Il en est de même selon Guillonneau et al. [32] pour les prostatectomies. La diminution est proportionnelle à l’expérience de l’équipe chirurgicale, passant de 534 ml à 277 ml à l’issue d’une série de 120 patients. Dans la plupart des études, la durée d’hospitalisation est diminuée ainsi que la douleur postopératoire et la quantité d’analgésiques utilisée. [14, 21]
DOULEUR
Dans le cadre de la coeliochirurgie, les douleurs scapulaires postopératoires sont secondaires à l’insufflation péritonéale qui provoque une irritation du nerf phrénique. Elles sont généralement tardives, survenant 8 heures après l’intervention. Les douleurs d’origine mécanique dues à la pression d’insufflation et au débit de gaz nécessitent une exsufflation extrêmement soigneuse en fin de coelioscopie. Il semble qu’une analgésie multimodale, débutée une demi-heure avant la fin de l’intervention, associant antiinflammatoires non stéroïdiens (AINS), propacétamol, et morphine, soit justifiée. C’est dans ce cadre que l’instillation ou l’infiltration du site opératoire par des anesthésiques locaux devrait, comme en chirurgie gynécologique, trouver ses indications. [29]

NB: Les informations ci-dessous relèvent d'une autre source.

(* ------------------------------------------------------------------ *)
(** ** Accepting blocks *)

(** The vote accounting of one ancestor, for the version 3 rules. *)
Definition add_child s (block_ref : BlockRef) (recent : gmap BlockRef BlockInfo)
    (ancestor : BlockRef) : outcome (gmap BlockRef BlockInfo) :=
  if negb (u32_add (br_round ancestor) 1 =? br_round block_ref)
     || (br_round ancestor <=? gc_round s) then Ok recent
  else
    block_info ← unwrap (recent !! ancestor);
    stake ← add_unique (bi_children_stake block_info) (br_author block_ref) (ds_committee s);
    Ok (<[ancestor := {| bi_block := bi_block block_info;
                         bi_children := {[block_ref]} ∪ bi_children block_info;
                         bi_children_stake := stake.1;
                         bi_committed := bi_committed block_info;
                         bi_included := bi_included block_info |}]> recent).

(** The clock is read here and in [accept_block] for metrics and a log line
    only; the model takes these reads to succeed (the clock panics when the
    instants of the host go backwards). *)
Definition update_block_metadata s (block : VerifiedBlock) : outcome (DagState S) :=
  let block_ref := reference block in
  let recent := <[block_ref := block_info_new block]> (ds_recent_blocks s) in
  refs ← vec_index (ds_recent_refs_by_authority s) (br_author block_ref);
  recent_refs ← vec_store (ds_recent_refs_by_authority s) (br_author block_ref)
                  ({[block_ref]} ∪ refs);
  let s := with_cache s recent recent_refs (ds_round_info s) (ds_threshold_clock s)
             (ds_evicted_rounds s) (ds_highest_accepted_round s) in
  s ← (if enable_v3 (protocol_config (ds_context s)) then
         recent ← foldM (add_child s block_ref) (ancestors block) (ds_recent_blocks s);
         update_round_info (set_recent_blocks s recent) block
       else Ok s);
  res ← threshold_clock_add_block (ds_committee s) (ds_threshold_clock s) block_ref;
  let '(clock, advanced) := res in
  let s := with_cache s (ds_recent_blocks s) (ds_recent_refs_by_authority s) (ds_round_info s)
             clock (ds_evicted_rounds s) (ds_highest_accepted_round s) in
  _ ← (if advanced : bool then _ ← get_last_proposed_block s; Ok tt else Ok tt);
  _ ← committee_authority (ds_committee s) (br_author block_ref);
  Ok (with_cache s (ds_recent_blocks s) (ds_recent_refs_by_authority s) (ds_round_info s)
        (ds_threshold_clock s) (ds_evicted_rounds s)
        (N.max (ds_highest_accepted_round s) (round block))).

Definition accept_block s (block : VerifiedBlock) : outcome (DagState S) :=
  _ ← assert_that (negb (round block =? 0));
  let block_ref := reference block in
  contained ← contains_block s block_ref;
  if contained : bool then Ok s
  else
    _ ← committee_authority (ds_committee s) (br_author block_ref);
    _ ← (if br_author block_ref =? own_index (ds_context s) then
           let existing_blocks := get_uncommitted_blocks_at_slot s (slot_of_ref block_ref) in
           if skip_equivocation_validation (parameters (ds_context s)) then Ok tt
           else assert_that (is_empty existing_blocks)
         else Ok tt);
    s ← update_block_metadata s block;
    Ok (with_buffers s (ds_blocks_to_write s ++ [block]) (ds_commits_to_write s)
          (ds_commit_info_to_write s) (ds_finalized_commits_to_write s) (ds_store s)).

Definition accept_blocks s (blocks : list VerifiedBlock) : outcome (DagState S) :=
  foldM accept_block blocks s.

(* ------------------------------------------------------------------ *)
(** ** Commits *)

(** [last_committed_rounds] raised to the rounds of the committed blocks. *)
Definition raise_committed_rounds (rounds : list N) (refs : list BlockRef) : outcome (list N) :=
  foldM (fun rounds block_ref =>
           r ← vec_index rounds (br_author block_ref);
           vec_store rounds (br_author block_ref) (N.max r (br_round block_ref))) refs rounds.

Definition add_commit s (commit : TrustedCommit) : outcome (DagState S) :=
  let accept :=
    last_committed_rounds ← raise_committed_rounds (ds_last_committed_rounds s)
                              (commit_blocks commit);
    _ ← mapM (fun i => idx ← unwrap (to_authority_index (ds_committee s) i);
                       committee_authority (ds_committee s) idx)
          (N.of_nat <$> seq 0 (length last_committed_rounds));
    let s := with_commit s (Some commit) last_committed_rounds (ds_scoring_subdag s)
               (ds_pending_commit_votes s ++ [commit_reference commit]) in
    Ok (with_buffers s (ds_blocks_to_write s) (ds_commits_to_write s ++ [commit])
          (ds_commit_info_to_write s) (ds_finalized_commits_to_write s) (ds_store s)) in
  match ds_last_commit s with
  | Some last_commit =>
      if commit_index commit <=? commit_index last_commit then Ok s
      else
        _ ← assert_that (commit_index commit =? u32_add (commit_index last_commit) 1);
        if commit_timestamp_ms commit <? commit_timestamp_ms last_commit then Panic
        else accept
  | None =>
      _ ← assert_that (commit_index commit =? 1);
      accept
  end.

Definition recover_commits_to_write s (commits : list TrustedCommit) : DagState S :=
  with_buffers s (ds_blocks_to_write s) (ds_commits_to_write s ++ commits)
    (ds_commit_info_to_write s) (ds_finalized_commits_to_write s) (ds_store s).

Definition ensure_commits_to_write_is_empty s : outcome unit :=
  assert_that (is_empty (ds_commits_to_write s)).

Definition add_commit_info s (reputation_scores : ReputationScores) : outcome (DagState S) :=
  _ ← assert_that (scoring_is_empty (ds_scoring_subdag s));
  let commit_info := {| ci_committed_rounds := ds_last_committed_rounds s;
                        ci_reputation_scores := reputation_scores |} in
  last_commit ← unwrap (ds_last_commit s);
  Ok (with_buffers s (ds_blocks_to_write s) (ds_commits_to_write s)
        (ds_commit_info_to_write s ++ [(commit_reference last_commit, commit_info)])
        (ds_finalized_commits_to_write s) (ds_store s)).

Definition add_finalized_commit s (commit_ref : CommitRef)
    (rejected_transactions : gmap BlockRef (list N)) : DagState S :=
  with_buffers s (ds_blocks_to_write s) (ds_commits_to_write s) (ds_commit_info_to_write s)
    (ds_finalized_commits_to_write s ++ [(commit_ref, rejected_transactions)]) (ds_store s).

Definition take_commit_votes s (limit : N) : DagState S * list CommitRef :=
  let n := N.to_nat limit in
  (with_commit s (ds_last_commit s) (ds_last_committed_rounds s) (ds_scoring_subdag s)
     (drop n (ds_pending_commit_votes s)),
   take n (ds_pending_commit_votes s)).

Definition add_scoring_subdags s (scoring_subdags : list CommittedSubDag) : outcome (DagState S) :=
  scoring ← add_subdags (ds_committee s) (ds_scoring_subdag s) scoring_subdags;
  Ok (with_commit s (ds_last_commit s) (ds_last_committed_rounds s) scoring
        (ds_pending_commit_votes s)).

Definition clear_scoring_subdag s : DagState S :=
  with_commit s (ds_last_commit s) (ds_last_committed_rounds s)
    (scoring_clear (ds_scoring_subdag s)) (ds_pending_commit_votes s).

Definition scoring_subdags_count s : outcome N := scored_subdags_count (ds_scoring_subdag s).

Definition calculate_scoring_subdag_scores s : outcome ReputationScores :=
  calculate_distributed_vote_scores (ds_committee s) (ds_scoring_subdag s).

Definition scoring_subdag_commit_range s : outcome N :=
  commit_range_end <$> unwrap (ss_commit_range (ds_scoring_subdag s)).

Definition recover_last_commit_info s : outcome (option (CommitRef * CommitInfo)) :=
  read_last_commit_info (ds_store s).

(* ------------------------------------------------------------------ *)
(** ** Flushing and eviction *)

Definition eviction_round (last_round gc_round cached_rounds : N) : N :=
  N.min gc_round (saturating_sub last_round cached_rounds).

Definition calculate_authority_eviction_round s (authority_index : N) : outcome N :=
  recent_refs ← vec_index (ds_recent_refs_by_authority s) authority_index;
  let last_round := match btree_last recent_refs with
                    | Some block_ref => br_round block_ref
                    | None => GENESIS_ROUND
                    end in
  Ok (eviction_round last_round (gc_round s) (ds_cached_rounds s)).

(** The references are popped in order while their round is evicted, and
    removed from the cached blocks. *)
Definition evict_authority s (authority_index : N) : outcome (DagState S) :=
  eviction_round ← calculate_authority_eviction_round s authority_index;
  recent_refs ← vec_index (ds_recent_refs_by_authority s) authority_index;
  let evicted := take_while (fun r => br_round r <=? eviction_round) (btree_iter recent_refs) in
  refs ← vec_store (ds_recent_refs_by_authority s) authority_index
           (recent_refs ∖ list_to_set evicted);
  evicted_rounds ← vec_store (ds_evicted_rounds s) authority_index eviction_round;
  Ok (with_cache s (foldr delete (ds_recent_blocks s) evicted) refs (ds_round_info s)
        (ds_threshold_clock s) evicted_rounds (ds_highest_accepted_round s)).

Definition flush s : outcome (DagState S) :=
  if is_empty (ds_blocks_to_write s) && is_empty (ds_commits_to_write s)
     && is_empty (ds_commit_info_to_write s) && is_empty (ds_finalized_commits_to_write s)
  then Ok s
  else
    let store := store_write (ds_store s)
                   (write_batch_new (ds_blocks_to_write s) (ds_commits_to_write s)
                      (ds_commit_info_to_write s) (ds_finalized_commits_to_write s)) in
    let s := with_buffers s [] [] [] [] store in
    s ← foldM evict_authority (committee_authorities (ds_committee s)).*1 s;
    Ok (set_round_info s (drop_while (fun info => ri_round info <=? gc_round s) (ds_round_info s))).
End dag_state.

(* ------------------------------------------------------------------ *)
(** ** Recovery from the store *)

Section recovery.
Context {S : Type} `{Store S}.
Context (bcs_to_bytes : SignedBlock -> list byte) (default_hash : list byte -> N).

Definition genesis_map (context : Context) : gmap BlockRef VerifiedBlock :=
  foldl (fun m block => <[reference block := block]> m) ∅
    (genesis_blocks bcs_to_bytes default_hash context).

(** Committed rounds and unscored sub-DAGs from the commits after the last
    stored commit info. *)
Definition recover_commits (store : S) (num_authorities : N) (last_commit : option TrustedCommit)
    : outcome (list N * list CommittedSubDag) :=
  commit_info ← read_last_commit_info store;
  let '(last_committed_rounds, commit_recovery_start_index) :=
    match commit_info with
    | Some (commit_ref, commit_info) =>
        (ci_committed_rounds commit_info, u32_add (cr_index commit_ref) 1)
    | None => (replicate (N.to_nat num_authorities) 0, GENESIS_COMMIT_INDEX + 1)
    end in
  match last_commit with
  | Some last_commit =>
      commits ← scan_commits store
                  (commit_range_new commit_recovery_start_index (commit_index last_commit));
      foldM (fun '(rounds, subdags) commit =>
               rounds ← raise_committed_rounds rounds (commit_blocks commit);
               committed_subdag ← load_committed_subdag_from_store store commit;
               Ok (rounds, subdags ++ [committed_subdag]))
        commits (last_committed_rounds, [])
  | None => Ok (last_committed_rounds, [])
  end.

(** The blocks of one authority above its eviction round. *)
Definition recover_authority (acc : DagState S * list VerifiedBlock) (authority_index : N)
    : outcome (DagState S * list VerifiedBlock) :=
  let '(state, recovered_blocks) := acc in
  last_block ← scan_last_blocks_by_author (ds_store state) authority_index 1 None;
  let last_block_round := match last last_block with
                          | Some b => round b
                          | None => GENESIS_ROUND
                          end in
  let eviction_round := eviction_round last_block_round (gc_round state) (ds_cached_rounds state) in
  blocks ← scan_blocks_by_author (ds_store state) authority_index (u32_add eviction_round 1);
  evicted_rounds ← vec_store (ds_evicted_rounds state) authority_index eviction_round;
  Ok (with_cache state (ds_recent_blocks state) (ds_recent_refs_by_authority state)
        (ds_round_info state) (ds_threshold_clock state) evicted_rounds
        (ds_highest_accepted_round state),
      recovered_blocks ++ blocks).

(** The loop that marks the blocks of the commits above the GC round, from the
    last commit backwards: at most one iteration per commit index. *)
Fixpoint recover_committed (fuel : nat) (state : DagState S) (gc_round index : N)
    : outcome (DagState S) :=
  match fuel with
  | O => OutOfFuel
  | Datatypes.S fuel =>
      commits ← scan_commits (ds_store state) (commit_range_new index index);
      match head commits with
      | None => Ok state
      | Some commit =>
          if (0 <? gc_round) && (br_round (commit_leader commit) <=? gc_round) then Ok state
          else
            state ← foldM (fun state block_ref =>
                             res ← set_committed state block_ref;
                             _ ← assert_that res.2;
                             Ok res.1)
                      (filter (fun b => gc_round < br_round b) (commit_blocks commit)) state;
            let index := saturating_sub index 1 in
            if index =? 0 then Ok state else recover_committed fuel state gc_round index
      end
  end.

Risque thromboembolique et hémorragique en chirurgie urologique de l’adulte
Risque thromboembolique
En l’absence de facteurs de risque tels que le diabète, l’obésité, ou des antécédents thromboemboliques, le risque de thrombose est comparable à celui des autres types de chirurgie avec une incidence des thromboses veineuses distales de 10 %, et des embolies pulmonaires de 0,1 à 0,7 %. [7] Ce risque est favorisé par les pathologies cancéreuses, la longueur de l’intervention, la position du patient pendant l’intervention et par le curage ganglionnaire exposant les vaisseaux iliaques externes.
Les recommandations pour la pratique clinique publiées en 1995 justifient, surtout en cas de chirurgie pour cancer, le recours à un traitement anticoagulant préventif par héparine de bas poids moléculaire (HBPM), débuté la veille de l’intervention, éventuellement associé au port de bas de contention, pendant la durée de l’hospitalisation. [5]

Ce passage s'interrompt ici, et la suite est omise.